THE PROBLEM —
Starting at the top of the entries, restate word for word each line up to and including the one with "42).2 = 3024%nat /\".
►
Lemma forest_split_80_20_witness :
  (forall sd m, Permutation ((fun (_ : Z) (m' : nat) => seq 0 m') sd m) (seq 0 m)) /\
  length (train_test_split (fun _ m => seq 0 m) forest_rows 1 5 42).2 = 3024%nat /\
  length (train_test_split (fun _ m => seq 0 m) forest_rows 1 5 42).1 = 12096%nat /\
  (5 * 3024 = forest_rows)%nat /\ (3 * 3024 <> forest_rows)%nat /\
  Permutation ((train_test_split (fun _ m => seq 0 m) forest_rows 1 5 42).1 ++
               (train_test_split (fun _ m => seq 0 m) forest_rows 1 5 42).2)
              (seq 0 forest_rows) /\
  (forall perm' : Z -> nat -> list nat, perm' 42 forest_rows = seq 0 forest_rows ->
     train_test_split perm' forest_rows 1 5 42 =
     train_test_split (fun _ m => seq 0 m) forest_rows 1 5 42).
Proof.
  split; [intros sd m; reflexivity|].
  apply (forest_split_80_20 (fun _ m => seq 0 m)). intros sd m; reflexivity.
Defined.

(* ================================================================== *)
(** * Further properties of the notebook code *)
(** ** [str.strip] and [str.capitalize] *)

Definition strip_l (cs : list ascii) : list ascii :=
  rev (drop_while py_isspace (rev (drop_while py_isspace cs))).

Definition cap_l (cs : list ascii) : list ascii :=
  match cs with [] => [] | c :: cs' => ascii_upper c :: map ascii_lower cs' end.

Definition trimmed_l (cs : list ascii) : bool :=
  match cs, rev cs with
  | c :: _, d :: _ => negb (py_isspace c) && negb (py_isspace d)
  | _, _ => true
  end.

Lemma str_strip_chars (s : string) :
  String.list_ascii_of_string (str_strip s) = strip_l (String.list_ascii_of_string s).
Proof. unfold str_strip. apply String.list_ascii_of_string_of_list_ascii. Qed.

Lemma str_map_chars (f : ascii -> ascii) (s : string) :
  String.list_ascii_of_string (str_map f s) = map f (String.list_ascii_of_string s).
Proof. induction s as [|c s IH]; simpl; [done|by rewrite IH]. Qed.

Lemma str_capitalize_chars (s : string) :
  String.list_ascii_of_string (str_capitalize s) = cap_l (String.list_ascii_of_string s).
Proof. destruct s as [|c s]; simpl; [done|by rewrite str_map_chars]. Qed.

Lemma string_chars_inj (s t : string) :
  String.list_ascii_of_string s = String.list_ascii_of_string t -> s = t.
Proof.
  intros H. rewrite <- (String.string_of_list_ascii_of_string s), H.
  apply String.string_of_list_ascii_of_string.
Qed.

Lemma trimmed_chars (s : string) : trimmed s = trimmed_l (String.list_ascii_of_string s).
Proof. reflexivity. Qed.

(** Character facts, over all 256 characters. *)
Ltac all_chars :=
  match goal with c : ascii |- _ => destruct c as [[] [] [] [] [] [] [] []]; reflexivity end.

Lemma isspace_upper (c : ascii) : py_isspace (ascii_upper c) = py_isspace c.
Proof. all_chars. Qed.

Lemma isspace_lower (c : ascii) : py_isspace (ascii_lower c) = py_isspace c.
Proof. all_chars. Qed.

Lemma upper_upper (c : ascii) : ascii_upper (ascii_upper c) = ascii_upper c.
Proof. all_chars. Qed.

Lemma lower_lower (c : ascii) : ascii_lower (ascii_lower c) = ascii_lower c.
Proof. all_chars. Qed.

Lemma ascii_upper_ascii (c : ascii) : is_ascii_char (ascii_upper c) = is_ascii_char c.
Proof. all_chars. Qed.

Lemma ascii_lower_ascii (c : ascii) : is_ascii_char (ascii_lower c) = is_ascii_char c.
Proof. all_chars. Qed.
Lemma status_with_queue_twice queue1 queue2 status :
  status_with_queue queue2 (status_with_queue queue1 status)
  = status_with_queue queue2 status.
Proof. by destruct status. Qed.

Lemma queue_of_status_with_queue queue status :
  high_spread_queue (state_of (status_with_queue queue status)) = queue.
Proof. by destruct status. Qed.

(** The system and the engine run alone on the same environments differ
    only in what the consumer has taken off the queue. *)
Lemma run_system_resume exchange_names exchanges schedule sys status queue :
  engine sys = status_with_queue queue status →
  printed sys ++ queue = high_spread_queue (state_of status) →
  ∃ queue',
    engine (run_system exchange_names exchanges schedule sys)
    = status_with_queue queue'
        (resume exchange_names exchanges status (engine_turns schedule)) ∧
    printed (run_system exchange_names exchanges schedule sys) ++ queue'
    = high_spread_queue
        (state_of (resume exchange_names exchanges status (engine_turns schedule))).
Proof.
  revert sys status queue.
  induction schedule as [|[env|] schedule IH]; intros sys status queue Hengine Hqueue.
  - exists queue. simpl. by destruct status.
  - cbn [run_system foldl engine_turns omap list_omap]. rewrite resume_cons.
    fold (run_system exchange_names exchanges schedule
            (engine_turn exchange_names exchanges env sys)).
    destruct status as [st|e st].
    + apply (IH _ _ (queue ++ drop (length (high_spread_queue st))
                (high_spread_queue
                   (state_of (iteration exchange_names exchanges env st))))).
      * unfold engine_turn. cbn [engine]. rewrite Hengine.
        cbn [status_with_queue resume]. rewrite !run_loop_one.
        apply iteration_with_queue.
      * unfold engine_turn. cbn [printed resume]. rewrite run_loop_one.
        rewrite app_assoc, Hqueue. symmetry. apply iteration_queue.
    + apply (IH _ _ queue); [|done].
      unfold engine_turn. cbn [engine]. by rewrite Hengine.
  - cbn [run_system foldl engine_turns omap list_omap].
    fold (run_system exchange_names exchanges schedule (consumer_turn sys)).
    fold (engine_turns schedule).
    unfold consumer_turn. rewrite Hengine, queue_of_status_with_queue.
    destruct queue as [|batch rest].
    + apply (IH _ _ []); by rewrite ?Hengine.
    + apply (IH _ _ rest).
      * cbn [engine]. apply status_with_queue_twice.
      * cbn [printed]. by rewrite <- app_assoc.
Qed.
◄
EXPECTED ANSWER —
Lemma forest_split_80_20_witness :
  (forall sd m, Permutation ((fun (_ : Z) (m' : nat) => seq 0 m') sd m) (seq 0 m)) /\
  length (train_test_split (fun _ m => seq 0 m) forest_rows 1 5 42).2 = 3024%nat /\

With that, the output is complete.